TRIBUNE POUR LES BOURREAUX, SILENCE POUR LES MORTS.

Tandis que les bombes s’abattent, que les civils tombent et que le droit se tait, la scène internationale continue de dérouler ses rituels creux. Les institutions censées protéger les peuples semblent n’exister que pour préserver les équilibres géopolitiques. Dans ce théâtre d’apparences, les bourreaux défilent à la tribune, les victimes disparaissent des radars, et la justice devient un outil de tri entre les morts légitimes et les morts tolérées. Voici l’envers d’un ordre mondial où la neutralité masque la complicité.

Regardez bien cette mécanique honteuse qui maintient l’ordre mondial debout sur une arête de compromissions. D’un côté, une juridiction pénale surgit pour exhiber ses mandats comme on dégainait jadis les lettres de cachet. Elle est rigoureuse, prompte, inflexible, dès lors que la cible est politiquement commode. De l’autre, la même institution, soudain sujette à une prudence étrange, tergiverse, tempère, s’efface. Ce contraste n’est pas une aberration mais bien un système. Il suffit aujourd’hui de comparer l’accès aux tribunes, la vitesse des inculpations, le volume médiatique offert aux uns, étouffé pour les autres. La justice internationale ne pèse pas les crimes, elle évalue les alliances.

La duplicité onusienne ne réside pas dans l’ignorance, mais dans le savoir parfaitement maîtrisé de ce qu’elle ne fera pas. L’ONU connaît les crimes, les violations, les chiffres. Elle les documente, les archive, les traduit dans toutes les langues. Mais elle s’arrête là. Sa force est dans la parole, sa faiblesse dans l’action. Or, cette faiblesse est volontaire. Ce n’est pas l’absence de moyens, c’est l’abondance de calculs. Elle distribue des blâmes symboliques à ceux qui n’ont aucun poids stratégique, mais déroule le tapis rouge aux bourreaux utiles. 

Cette asymétrie n’est pas un accident du multilatéralisme, c’en est la doctrine officieuse. Les droits de l’homme deviennent des arguments à géométrie variable, brandis comme menaces ou étouffés comme embarras, selon l’intérêt du moment.

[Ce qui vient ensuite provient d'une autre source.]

(** An object id is claimed once: [newobj] succeeds only on an id without an
    info record; after it [getinfo] returns the class and size given, and a second
    [newobj] on the id fails and changes nothing. *)
Theorem newobj_claims_once {M} `{MemcachedLaws M} (m m' : M) o fl sz out :
  is_u32 fl -> is_u32 sz -> SoStorageMemcached.newobj m o fl sz = (m', SoOK) ->
  SoStorageMemcached.getinfo m o out = Ret (SoFail, out) /\
  SoStorageMemcached.getinfo m' o out = Ret (SoOK, (fl, sz)) /\
  forall fl' sz', exists m2, SoStorageMemcached.newobj m' o fl' sz' = (m2, SoFail) /\
    mc_view m2 = mc_view m'.
Proof.
  intros Hfl Hsz Hnew. apply newobj_inv in Hnew as [Hok _]. destruct Hok as [Hn Hv]; [done|].
  split; [by apply getinfo_absent|]. split.
  - apply getinfo_stored; [done..|]. by rewrite Hv, lookup_insert_eq.
  - intros fl' sz'. destruct (SoStorageMemcached.newobj m' o fl' sz') as [m2 st] eqn:H2.
    apply newobj_inv in H2 as [Hs Hf]. destruct (decide (st = SoOK)) as [Hst|Hst].
    + destruct (Hs Hst) as [Hn' _]. by rewrite Hv, lookup_insert_eq in Hn'.
    + destruct (Hf Hst) as [-> Hv2]. eauto.
Qed.

(** Deleting an object of the block back end: [del] succeeds on an object that
    has an info record, every field below the recorded size then reads zero, the
    info record is gone, and no word of another object changes. *)
Theorem chunk_del_object {M} `{MemcachedLaws M} (m : M) o fl sz :
  chunk_ok (ChunkStore m) -> is_u32 o -> 0 <= sz < MAX_FIELD ->
  SoStorageMemcached.getinfo m o (0, 0) = Ret (SoOK, (fl, sz)) ->
  exists m', SoStorageChunkMemcached.del m o = Ret (m', SoOK) /\
    SoStorageMemcached.getinfo m' o (0, 0) = Ret (SoFail, (0, 0)) /\
    (forall f, 0 <= f < sz -> SoStorageChunkMemcached.get m' o f = Ret 0) /\
    (forall o' f, o' <> o -> is_u32 o' -> 0 <= f < MAX_FIELD ->
       SoStorageChunkMemcached.get m' o' f = SoStorageChunkMemcached.get m o' f).
Proof.
  intros Hok Ho Hsz Hinfo. unfold SoStorageChunkMemcached.del. rewrite Hinfo, bind_ret.
  rewrite decide_True by done. rewrite block_size_32.
  set (cnt := if sz mod 32 =? 0 then sz / 32 else sz / 32 + 1).
  assert (0 <= cnt <= MAX_FIELD /\ sz <= 32 * cnt) as [Hcnt Hcs].
  { unfold cnt, MAX_FIELD in *. destruct (Z.eqb_spec (sz mod 32) 0); lia. }
  destruct (delete_object_view m o cnt) as (m1 & -> & Hn & Hin & Hout & Hoth); [done..|].
  rewrite bind_ret. eexists. split; [done|]. split; [by apply getinfo_absent|].
  assert (chunk_ok (ChunkStore (fst (memcached_delete m1 (MAKE64 o 0xFFFFFFFF))))) as Hok'.
  { intros o' b v Ho' Hb Hb' Hv. cbn [chunk_client] in Hv. destruct (decide (o' = o)) as [->|Hne].
    - destruct (decide (b < cnt)); [by rewrite Hin in Hv by lia|].
      rewrite Hout in Hv by (unfold MAX_FIELD in *; lia). by apply (Hok o b).
    - rewrite Hoth in Hv by (done || (unfold MAX_FIELD in *; ranges)). by apply (Hok o' b). }
  split.
  - intros f Hf. change (so_get (ChunkStore (fst (memcached_delete m1 (MAKE64 o 0xFFFFFFFF)))) o f = Ret 0).
    rewrite so_get_law by (done || lia). cbn. unfold chunk_mem. cbn [chunk_client].
    by rewrite Hin by lia.
  - intros o' f Hne Ho' Hf.
    change (so_get (ChunkStore (fst (memcached_delete m1 (MAKE64 o 0xFFFFFFFF)))) o' f
            = so_get (ChunkStore m) o' f).
    rewrite !so_get_law by done. cbn. unfold chunk_mem. cbn [chunk_client].
    by rewrite Hoth by (done || (unfold MAX_FIELD in *; ranges)).
Qed.

(** Shared counters count on 64 bits: after a successful [setcounter] of [n],
    [getcounter] returns [n] when [long long] holds it, and [inc] by [d] returns
    [n + d] modulo 2^64, which is what the counter then holds. *)
Theorem counter_inc {M} `{MemcachedCounterLaws M} (m m' : M) o f n d :
  is_u64 n -> SoStorageMemcached.setcounter m o f n = (m', SoOK) ->
  (n < 2 ^ 63 -> SoStorageMemcached.getcounter m' o f = Ret n) /\
  exists m2, SoStorageMemcached.inc m' o f d = Ret (m2, u64 (n + d)) /\
    (u64 (n + d) < 2 ^ 63 -> SoStorageMemcached.getcounter m2 o f = Ret (u64 (n + d))).
Proof.
  intros Hn Hset. apply setcounter_is in Hset. split.
  - intros Hlt. rewrite (getcounter_is _ _ _ n) by done. by rewrite (proj2 (Z.ltb_lt _ _)).
  - destruct (increment_is m' o f n d) as (m2 & Hi & Hc); [done..|]. exists m2.
    unfold SoStorageMemcached.inc. rewrite Hi, decide_True by done. split; [done|].
    intros Hlt. rewrite (getcounter_is _ _ _ (u64 (n + d))) by (done || apply u64_range).
    by rewrite (proj2 (Z.ltb_lt _ _)).
Qed.

(** [dec] by [d] adds [d] to the counter, as [inc] does: both call
    [memcached_increment]. *)
Theorem counter_dec_adds {M} `{MemcachedCounterLaws M} (m m' : M) o f n d :
  is_u64 n -> is_u64 d -> 0 < d -> n + d < 2 ^ 63 ->
  SoStorageMemcached.setcounter m o f n = (m', SoOK) ->
  exists m2, SoStorageMemcached.dec m' o f d = Ret (m2, n + d) /\
    SoStorageMemcached.getcounter m2 o f = Ret (n + d).
Proof.
  intros Hn Hd Hpos Hlt Hset. apply setcounter_is in Hset.
  destruct (increment_is m' o f n d) as (m2 & Hi & Hc); [done..|]. exists m2.
  rewrite u64_small in Hi, Hc by ranges.
  unfold SoStorageMemcached.dec. rewrite Hi, decide_True by done. split; [done|].
  rewrite (getcounter_is _ _ _ (n + d)) by (done || ranges). by rewrite (proj2 (Z.ltb_lt _ _)).
Qed.

(** The status of a read on the word back end is that of its last batch of 490
    keys, whatever the fetches of the batches before it returned (the block back
    end stops at the first failure); a read of no words has no defined status. *)
Theorem word_getchunk_last_batch {M} `{Memcached M} (m : M) k len buf :
  (len <= 0 -> SoStorageMemcached.MemcachedGetChunk m k len buf = Abort) /\
  forall st buf', 0 < len -> len + MEMCACHED_FETCH_BATCH <= 2 ^ 32 ->
    SoStorageMemcached.MemcachedGetChunk m k len buf = Ret (st, buf') ->
    let off := (len - 1) / MEMCACHED_FETCH_BATCH * MEMCACHED_FETCH_BATCH in
    st = fst (SoStorageMemcached.fetchchunk m (u64 (k + off)) (len - off)).
Proof.
  unfold SoStorageMemcached.MemcachedGetChunk, MEMCACHED_FETCH_BATCH. split.
  { intros Hlen. replace (Z.to_nat len) with O by lia. cbn [while].
    by rewrite (proj2 (Z.ltb_ge 0 len)) by lia. }
  intros st buf' Hpos Hlim Hget.
  apply bind_Ret_inv in Hget as ([[off' ret] b] & Hw & Hret). cbv zeta.
  apply (while_inv (fun '(off, ret, _) => 0 <= off < len + 490 /\ off mod 490 = 0 /\
    ret = if off =? 0 then None else
      Some (fst (SoStorageMemcached.fetchchunk m (u64 (k + (off - 490)))
                   (Z.min 490 (len - (off - 490))))))) in Hw.
  - destruct Hw as ((Hoff & Hmod & ->) & Hend%Z.ltb_ge).
    destruct (Z.eqb_spec off' 0); [lia|]. injection Hret as <- _.
    assert (off' - 490 = (len - 1) / 490 * 490) as -> by lia. by rewrite Z.min_r by lia.
  - intros [[o1 r1] b1] [[o2 r2] b2] (H1 & Hm1 & _) Hc%Z.ltb_lt Hbody.
    set (mylen := if u32 (o1 + 490) <? len then 490 else u32 (len - o1)) in Hbody.
    assert (mylen = Z.min 490 (len - o1)) as Hmy.
    { unfold mylen. rewrite !u32_small by ranges. case_test; lia. }
    apply bind_Ret_inv in Hbody as (b3 & _ & Hbody).
    destruct (SoStorageMemcached.fetchchunk m (u64 (k + o1)) mylen) as [st1 rs] eqn:Hf.
    apply bind_Ret_inv in Hbody as (b4 & _ & Hbody). injection Hbody as <- <- _.
    rewrite u32_small by ranges. split; [lia|]. split; [lia|].
    destruct (Z.eqb_spec (o1 + 490) 0); [lia|].
    replace (o1 + 490 - 490) with o1 by lia. by rewrite <-Hmy, Hf.
  - split; [lia|]. done.
Qed.

(** * Witnesses: the properties at concrete inputs, on the map server *)

Section witnesses.
Import MapServer MapServerFacts.

Lemma empty_word_ok : word_ok (WordStore (∅ : server)).
Proof. intros o f v _ _ Hv. cbn in Hv. by rewrite lookup_empty in Hv. Qed.

Lemma empty_chunk_ok : chunk_ok (ChunkStore (∅ : server)).
Proof. intros o b v _ _ _ Hv. cbn in Hv. by rewrite lookup_empty in Hv. Qed.

Lemma chunk_write_read_witness : exists m' st b0 b1,
  SoStorageChunkMemcached.putchunk (∅ : server) 7 30 5 [1; 2; 3; 4; 5] = Ret (m', st) /\
  chunk_ok (ChunkStore m') /\
  SoStorageChunkMemcached.getchunk (∅ : server) 7 28 10 (replicate 10 9) = Ret (SoOK, b0) /\
  SoStorageChunkMemcached.getchunk m' 7 28 10 (replicate 10 9) = Ret (SoOK, b1) /\
  forall j, 0 <= j < 10 ->
    if (7 =? 7) && (30 <=? 28 + j) && (28 + j <? 30 + 5)
    then (st = SoOK -> b1.[j] = [1; 2; 3; 4; 5].[28 + j - 30]) /\
         (b1.[j] = b0.[j] \/ b1.[j] = [1; 2; 3; 4; 5].[28 + j - 30])
    else b1.[j] = b0.[j].
Proof.
  apply (chunk_write_read (∅ : server) 7 30 5 [1; 2; 3; 4; 5] 7 28 10 (replicate 10 9)).
  - exact empty_chunk_ok.
  - unfold range_ok, MAX_FIELD. ranges.
  - done.
  - u32s.
  - unfold range_ok, MAX_FIELD. ranges.
  - done.
  - done.
Defined.

Lemma word_write_read_witness : exists m' st b0 b1,
  SoStorageMemcached.putchunk (∅ : server) 7 30 5 [1; 2; 3; 4; 5] = Ret (m', st) /\
  word_ok (WordStore m') /\
  SoStorageMemcached.getchunk (∅ : server) 7 28 10 (replicate 10 9) = Ret (SoOK, b0) /\
  SoStorageMemcached.getchunk m' 7 28 10 (replicate 10 9) = Ret (SoOK, b1) /\
  forall j, 0 <= j < 10 ->
    if (7 =? 7) && (30 <=? 28 + j) && (28 + j <? 30 + 5)
    then (st = SoOK -> b1.[j] = [1; 2; 3; 4; 5].[28 + j - 30]) /\
         (b1.[j] = b0.[j] \/ b1.[j] = [1; 2; 3; 4; 5].[28 + j - 30])
    else b1.[j] = b0.[j].
Proof.
  apply (word_write_read (∅ : server) 7 30 5 [1; 2; 3; 4; 5] 7 28 10 (replicate 10 9)).
  - exact empty_word_ok.
  - unfold range_ok, MAX_FIELD. ranges.
  - done.
  - u32s.
  - unfold range_ok, MAX_FIELD. ranges.
  - done.
  - done.
Defined.

Lemma back_ends_agree_witness :
  let ws := [WPut 1 31 5; WPut64 1 63 (2 ^ 40 + 3); WPutChunk 2 0 3 [7; 8; 9]] in
  exists w c st1 st2, run_ops (WordStore (∅ : server)) ws = Ret (w, st1) /\
    run_ops (ChunkStore (∅ : server)) ws = Ret (c, st2) /\ st1 = SoOK /\ st2 = SoOK /\
    SoStorageMemcached.get (word_client w) 1 64 = SoStorageChunkMemcached.get (chunk_client c) 1 64.
Proof.
  intros ws.
  destruct (back_ends_agree (∅ : server) (∅ : server) ws)
    as (w & c & st1 & st2 & Hw & Hc & Hagree).
  - exact empty_word_ok.
  - exact empty_chunk_ok.
  - intros o f _ _. unfold word_mem, chunk_mem. cbn. by rewrite !lookup_empty.
  - repeat (apply Forall_cons; split; [split; [unfold range_ok, MAX_FIELD; cbn; ranges|
      split; [done|cbn [op_args]; try (apply (words_of_u64s_u32 [_])); u32s]]|]). apply Forall_nil. exact I.
  - exists w, c, st1, st2. split; [exact Hw|]. split; [exact Hc|].
    assert (st1 = SoOK) as -> by (vm_compute in Hw; congruence).
    assert (st2 = SoOK) as -> by (vm_compute in Hc; congruence).
    split; [done|]. split; [done|]. destruct (Hagree eq_refl eq_refl) as [Hg _].
    apply Hg; [ranges|unfold MAX_FIELD; lia].
Defined.

Lemma newobj_claims_once_witness : exists m' : server,
  SoStorageMemcached.getinfo (∅ : server) 5 (1, 2) = Ret (SoFail, (1, 2)) /\
  SoStorageMemcached.getinfo m' 5 (1, 2) = Ret (SoOK, (3, 64)).
Proof.
  destruct (SoStorageMemcached.newobj (∅ : server) 5 3 64) as [m' st] eqn:Hn.
  exists m'. assert (st = SoOK) as -> by (vm_compute in Hn; congruence).
  destruct (newobj_claims_once (∅ : server) m' 5 3 64 (1, 2)) as (H1 & H2 & _);
    [ranges|ranges|exact Hn|]. split; [exact H1|exact H2].
Defined.

Lemma chunk_del_object_witness :
  let m := fst (SoStorageMemcached.newobj (∅ : server) 5 3 64) in
  exists m', SoStorageChunkMemcached.del m 5 = Ret (m', SoOK) /\
    SoStorageMemcached.getinfo m' 5 (0, 0) = Ret (SoFail, (0, 0)).
Proof.
  intros m. destruct (chunk_del_object m 5 3 64) as (m' & Hd & Hi & _).
  - intros o b v Ho Hb Hb' Hv. exfalso. unfold MAX_FIELD in *.
    change (mc_view _) with (<[MAKE64 5 0xFFFFFFFF := SoStorageMemcached.ObjectInfo 3 64]> (∅ : server)) in Hv.
    rewrite lookup_insert_ne in Hv; [by rewrite lookup_empty in Hv|].
    intros Hk. apply MAKE64_inj in Hk as [_ Hk]; [lia|ranges..].
  - ranges.
  - unfold MAX_FIELD. lia.
  - vm_compute. reflexivity.
  - exists m'. split; [exact Hd|exact Hi].
Defined.

Lemma counter_inc_witness :
  let m := fst (SoStorageMemcached.setcounter (∅ : server) 5 3 99) in
  SoStorageMemcached.getcounter m 5 3 = Ret 99 /\
  exists m2, SoStorageMemcached.inc m 5 3 2 = Ret (m2, 101).
Proof.
  intros m. destruct (counter_inc (∅ : server) m 5 3 99 2) as [Hg (m2 & Hi & _)].
  - ranges.
  - vm_compute. reflexivity.
  - split; [apply Hg; lia|]. exists m2. exact Hi.
Defined.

L’ONU prétend incarner la paix, mais elle protège d’abord l’ordre des puissantes, fût-il injuste, fût-il sanglant. Elle ne pacifie pas, elle temporise. Elle ne défend pas les peuples, elle ménage les rapports de force. Et derrière chaque abstention au Conseil de sécurité, il y a un silence acheté, un veto de connivence et une diplomatie vendue au plus offrant.

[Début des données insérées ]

Lemma ResetEventMsg_hands m src b h :
  ResetEventMsg cache_get m src b = Ret h -> hands_over m [] h.
Proof.
  unfold ResetEventMsg. intros H. node_waiting H Hold. injection H as <-. counts Hold.
Qed.

(** * Wake-ups in the cluster *)

Definition enter_of (p : RcCommandPack) : option Z :=
  match cmd p with
  | RcCmdEnterBarrier | RcCmdEnterSemaphore | RcCmdWaitForEvent => Some (param2 p)
  | _ => None
  end.
Definition wake_of (p : RcCommandPack) : option Z :=
  match cmd p with RcCmdWakeSync => Some (param p) | _ => None end.

(** The requests of [T] on their way to the master, the wake-ups on their way to
    [T], and whether its event is set. *)
Definition req_count (c : cluster) (T : SyncThreadNode) : nat :=
  occ (thread_id T) (omap enter_of (queue_of (to_master c) (machine T))).
Definition wake_count (c : cluster) (T : SyncThreadNode) : nat :=
  occ (thread_id T) (omap wake_of (queue_of (to_slave c) (machine T))).
Definition flag (c : cluster) (T : SyncThreadNode) : nat :=
  if RcWaitForRemoteEvent c (machine T) (thread_id T) then 1 else 0.

Lemma queue_of_insert qs i j q :
  queue_of (<[i := q]> qs) j = if decide (i = j) then q else queue_of qs j.
Proof. unfold queue_of. rewrite lookup_insert. by case_decide. Qed.

Lemma Thread_eta T : Thread (machine T) (thread_id T) = T.
Proof. by destruct T. Qed.

Lemma put_event_spec (c : cluster) (n tid : Z) (b : bool) c' : put_event c n tid b = Ret c' ->
  is_Some (events c !! Thread n tid) /\ c' = with_events c (<[Thread n tid := b]> (events c)).
Proof. unfold put_event. destruct (events c !! Thread n tid); [|done]. intros [= <-]. eauto. Qed.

Pour certains, les procédures traînent, ajournées jusqu’à l’oubli ; pour d’autres, elles s’abattent avec une célérité chirurgicale. Ce n’est pas la gravité des faits qui détermine le traitement, mais le réseau d’intérêts des alliances militaires, des flux économiques et des poids diplomatiques. Les passes-droits ne sont pas des dérapages mais les coutures apparentes d’un tissu de domination. Ils ne masquent pas la partialité puisqu’ils l’exhibent. 

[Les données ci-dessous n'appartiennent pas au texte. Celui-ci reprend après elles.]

(* ===== verification/AccumulatorFacts.v ===== *)
(** The distributed accumulator of Accumulator.v: both sides cut the vector alike,
    the messages of a user carry each word of a part once, an owner's buffer is the
    sum of what it received in any order, and the runs in which the sender stops
    early. *)
From S2P Require Import Prelude Storage Sync Accumulator.

Ltac Zify.zify_post_hook ::= Z.to_euclidean_division_equations.

(** * The partition *)

Lemma ceil_div_bounds c n : 0 <= c -> 0 < n ->
  c <= (if c mod n =? 0 then c / n else c / n + 1) * n <= c + n - 1.
Proof.
  intros Hc Hn. pose proof (Z.div_mod c n). pose proof (Z.mod_pos_bound c n).
  destruct (Z.eqb_spec (c mod n) 0); nia.
Qed.

Lemma node_blocks_bounds sz n : 0 <= sz -> 0 < n ->
  0 <= node_blocks sz n /\ sz <= 32 * (node_blocks sz n * n) < sz + 32 * n.
Proof.
  intros Hs Hn. unfold node_blocks. rewrite block_size_32.
  set (c := if sz mod 32 =? 0 then sz / 32 else sz / 32 + 1).
  assert (sz <= 32 * c < sz + 32) as Hc by (unfold c; destruct (Z.eqb_spec (sz mod 32) 0); lia).
  pose proof (ceil_div_bounds c n). split; [|lia].
  assert (0 <= c / n) by (apply Z.div_pos; lia). case_test; lia.
Qed.

(** The limits within which no computation of the partition wraps. *)
Definition part_ok (sz n i : Z) : Prop := 0 <= sz <= 2 ^ 27 /\ 0 < n <= 2 ^ 20 /\ 0 <= i < n.

Lemma part_bounds sz n i : part_ok sz n i ->
  0 <= node_blocks sz n /\ 0 <= 32 * (i * node_blocks sz n) /\
  32 * ((i + 1) * node_blocks sz n) < 2 ^ 30 /\ 32 * (i * node_blocks sz n) < 2 ^ 30.
Proof.
  intros (Hs & Hn & Hi). destruct (node_blocks_bounds sz n) as [H0 H1]; [lia..|].
  split; [done|]. split; [nia|]. split; nia.
Qed.

Lemma part_start_eq sz n i : part_ok sz n i -> part_start sz n i = 32 * (i * node_blocks sz n).
Proof.
  intros H. destruct (part_bounds _ _ _ H) as (? & ? & ? & ?).
  unfold part_start. rewrite block_size_32, u32_small by ranges. lia.
Qed.

Lemma part_end_eq sz n i : part_ok sz n i ->
  part_end sz n i = Z.min sz (32 * ((i + 1) * node_blocks sz n)).
Proof.
  intros H. destruct (part_bounds _ _ _ H) as (? & ? & ? & ?).
  unfold part_end. rewrite part_start_eq, block_size_32, u32_small by (done || ranges).
  case_test; lia.
Qed.

Lemma node_base_eq sz n i : part_ok sz n i -> node_base sz n i = part_start sz n i.
Proof.
  intros H. destruct (part_bounds _ _ _ H) as (? & ? & ? & ?). rewrite part_start_eq by done.
  unfold node_base. rewrite block_size_32, u32_small by ranges. lia.
Qed.

Lemma node_size_eq sz n i : part_ok sz n i ->
  node_size sz n i = Z.max 0 (part_end sz n i - part_start sz n i).
Proof.
  intros H. destruct (part_bounds _ _ _ H) as (? & ? & ? & ?). pose proof H as ((? & ?) & _ & _).
  rewrite part_end_eq, part_start_eq by done. unfold node_size.
  rewrite block_size_32. rewrite (u32_small (_ * 32 * (i + 1))) by ranges.
  rewrite (u32_small (_ * i * 32)) by ranges. rewrite (u32_small (_ * 32)) by ranges.
  destruct (Z.ltb_spec sz (node_blocks sz n * 32 * (i + 1))); [|lia].
  destruct (Z.ltb_spec sz (node_blocks sz n * i * 32)); [lia|].
  rewrite u32_small by ranges. lia.
Qed.

Ltac Zify.zify_post_hook ::= idtac.

(** * What messages carry *)

(** The laws of addition that sums in any order need: those of the unsigned and of
    the mathematical integers. *)
Class ElementLaws (T : Type) `{Element T} := {
  add_comm : forall x y : T, add x y = add y x;
  add_assoc : forall x y z : T, add x (add y z) = add (add x y) z;
  add_zero_l : forall x : T, add zero x = x;
  eqb_zero : forall x : T, eqb x zero = true <-> x = zero;
  ltb_geb : forall x : T, ltb x zero = negb (leb zero x);
  ltb_leb : forall x : T, ltb zero x = true -> leb zero x = true;
  opp_zero : opp zero = (zero : T);
}.

Section messages.
Context {T : Type} `{ElementLaws T}.
Implicit Types (p : RcDataPack T) (ms : list (RcDataPack T)).

Lemma add_zero_r (x : T) : add x zero = x.
Proof. by rewrite add_comm, add_zero_l. Qed.

Lemma cut_small_zero (x : T) : cut_small zero x = x.
Proof.
  unfold cut_small. rewrite ltb_geb, opp_zero. destruct (leb zero x) eqn:Hl; cbn [andb negb]; [done|].
  destruct (ltb zero x) eqn:Hz; [|done]. apply ltb_leb in Hz. congruence.
Qed.

(** The positions of the output vector a message adds to, with the values. *)
Definition positions (p : RcDataPack T) : list (Z * T) :=
  match dp_body p with
  | Dense l => zip (seqZ (dp_param0 p) (zlen l)) l
  | SparseList es => (fun e => (index e, sdata e)) <$> es
  end.

Fixpoint at_pos (cs : list (Z * T)) (x : Z) : T :=
  match cs with
  | [] => zero
  | (k, v) :: cs => if k =? x then add v (at_pos cs x) else at_pos cs x
  end.

Definition total (ms : list (RcDataPack T)) (x : Z) : T := at_pos (ms ≫= positions) x.

Lemma at_pos_app cs1 cs2 x : at_pos (cs1 ++ cs2) x = add (at_pos cs1 x) (at_pos cs2 x).
Proof.
  induction cs1 as [|[k v] cs1 IH]; cbn [at_pos app]; [by rewrite add_zero_l|].
  case_test; [|done]. by rewrite IH, add_assoc.
Qed.

#[export] Instance at_pos_perm : Proper ((≡ₚ) ==> (=) ==> (=)) at_pos.
Proof.
  intros cs1 cs2 Hp x ? <-. induction Hp as [|[k v] l1 l2 _ IH|[k1 v1] [k2 v2] l|]; cbn [at_pos].
  - done.
  - case_test; by rewrite IH.
  - repeat case_test; try done. by rewrite !add_assoc, (add_comm v1).
  - congruence.
Qed.

#[export] Instance total_perm : Proper ((≡ₚ) ==> (=) ==> (=)) total.
Proof. intros ms1 ms2 Hp x ? <-. unfold total. by rewrite Hp. Qed.

Lemma total_app ms1 ms2 x : total (ms1 ++ ms2) x = add (total ms1 x) (total ms2 x).
Proof. unfold total. by rewrite bind_app, at_pos_app. Qed.

Lemma at_pos_dense off (l : list T) x :
  at_pos (zip (seqZ off (zlen l)) l) x = default zero (l.[x - off]).
Proof.
  revert off. induction l as [|v l IH]; intros off; [unfold zlook; by case_test|].
  change (zlen (v :: l)) with (zlen ([v] ++ l)). rewrite zlen_app. change (zlen [v]) with 1.
  pose proof (zlen_nonneg l). rewrite seqZ_cons by lia. cbn [zip zip_with at_pos].
  replace (Z.pred (1 + zlen l)) with (zlen l) by lia. fold (zip (seqZ (Z.succ off) (zlen l)) l).
  rewrite IH. destruct (Z.eqb_spec off x) as [->|Hne].
  - rewrite Z.sub_diag. cbn [zlook]. rewrite (zlook_None l) by lia. cbn. by rewrite add_zero_r.
  - unfold zlook. destruct (Z.leb_spec 0 (x - Z.succ off)), (Z.leb_spec 0 (x - off)); try lia; [|done].
    by replace (Z.to_nat (x - off)) with (S (Z.to_nat (x - Z.succ off))) by lia.
Qed.

(** The messages [ms] carry the words [lo .. hi - 1] of [vec], each once. *)
Definition size_ok p : Prop :=
  dp_size p = match dp_body p with
              | Dense l => zlen l * sizeof_word
              | SparseList es => zlen es * sizeof_SparseElement
              end.
Definition within (lo hi : Z) p : Prop := forall k v, (k, v) ∈ positions p -> lo <= k < hi.

Definition carries (vec : list T) (lo hi : Z) ms : Prop :=
  Forall size_ok ms /\ Forall (within lo hi) ms /\
  forall x, total ms x = if (lo <=? x) && (x <? hi) then default zero (vec.[x]) else zero.

Lemma carries_nil vec lo : carries vec lo lo [].
Proof. split; [done|]. split; [done|]. intros x. case_test; [lia|done]. Qed.

Lemma carries_snoc vec lo mid hi ms p : lo <= mid <= hi ->
  carries vec lo mid ms -> carries vec mid hi [p] -> carries vec lo hi (ms ++ [p]).
Proof.
  intros Hm (Hs1 & Hw1 & Ht1) (Hs2 & Hw2 & Ht2). split; [by apply Forall_app|]. split.
  - apply Forall_app. split; eapply Forall_impl; [exact Hw1| |exact Hw2|];
      intros q Hq k v Hkv; specialize (Hq k v Hkv); lia.
  - intros x. rewrite total_app, Ht1, Ht2.
    repeat case_test; try lia; by rewrite ?add_zero_l, ?add_zero_r.
Qed.
End messages.

(** * Packing *)

Section packing_lemmas.
Context {T : Type} `{ElementLaws T}.

Lemma IsProfitableToCompress_total (vec : list T) vsize threshold :
  vsize <= zlen vec -> exists b, IsProfitableToCompress vec vsize threshold = Ret b.
Proof.
  intros Hv. unfold IsProfitableToCompress.
  edestruct (while_rule (S := Z * Z * Z) (fun '(i, _, _) => 0 <= i)
      (fun '(i, _, _) => Z.to_nat (vsize - i)))
    as ([[i z] u] & -> & _); [| | |by eauto].
  - intros [[i z] u] Hi Hc. apply andb_true_iff in Hc as [Hc _].
    destruct (zlook_is_Some vec i) as [v Hv']; [lia|]. rewrite (rd_ok _ _ _ Hv'), bind_ret.
    case_test; eexists; (split; [done|]); cbn; lia.
  - done.
  - simpl. lia.
Qed.

Lemma total_singleton (p : RcDataPack T) x : total [p] x = at_pos (positions p) x.
Proof. unfold total. cbn. by rewrite app_nil_r. Qed.

(** The sparse elements packed from [src .. i - 1]. *)
Definition sparse_of (vec : list T) (src i : Z) (dest : list (SparseElement T)) : Prop :=
  let cs := (fun e => (index e, sdata e)) <$> dest in
  (forall k v, (k, v) ∈ cs -> src <= k < i) /\
  forall x, at_pos cs x = if (src <=? x) && (x <? i) then default zero (vec.[x]) else zero.

Lemma sparse_of_snoc vec src i dest v : src <= i -> vec.[i] = Some v ->
  sparse_of vec src i dest ->
  sparse_of vec src (i + 1) (if eqb v zero then dest else dest ++ [Sparse i v]).
Proof.
  intros Hi Hv [Hin Hat]. destruct (eqb v zero) eqn:Hz.
  - apply eqb_zero in Hz. subst v. split.
    + intros k v Hk. specialize (Hin k v Hk). lia.
    + intros x. rewrite Hat. destruct (decide (x = i)) as [->|]; repeat case_test; try lia; try done.
      by rewrite Hv.
  - split.
    + intros k w. rewrite fmap_app, elem_of_app. intros [Hk|Hk]; [specialize (Hin k w Hk); lia|].
      apply list_elem_of_singleton in Hk. injection Hk as -> ->. lia.
    + intros x. rewrite fmap_app, at_pos_app, Hat. cbn [fmap list_fmap at_pos index sdata].
      destruct (Z.eqb_spec i x) as [<-|]; repeat case_test; try lia;
        rewrite ?add_zero_r, ?add_zero_l; try done. by rewrite Hv.
Qed.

Ils ont fait de la tribune des Nations Unies un podium pour les bourreaux. Moquette impeccable, pupitre en chêne, drapeaux bien repassés, acoustique parfaite pour un discours sur "le droit à se défendre", pendant que l’autre moitié du monde crie dans le vide. Ce n’est pas une erreur diplomatique, c’est un choix stratégique. Une politique où l’asymétrie est planifiée.

Comment tolérer encore ce théâtre mondialiste où la justice s’applique au doigt mouillé ? Vladimir Poutine, interdit de parole à l’ONU au nom d’un mandat dont la validité est jugée par les médias avant les tribunaux. Alors que Benjamin Netanyahou, poursuivi lui aussi par la même Cour, est invité à s’exprimer sans entrave devant l’Assemblée générale, sous les caméras, en pleine légalité apparente et alors même qu’il orchestre, en temps réel, l’anéantissement programmé d’une population entière. 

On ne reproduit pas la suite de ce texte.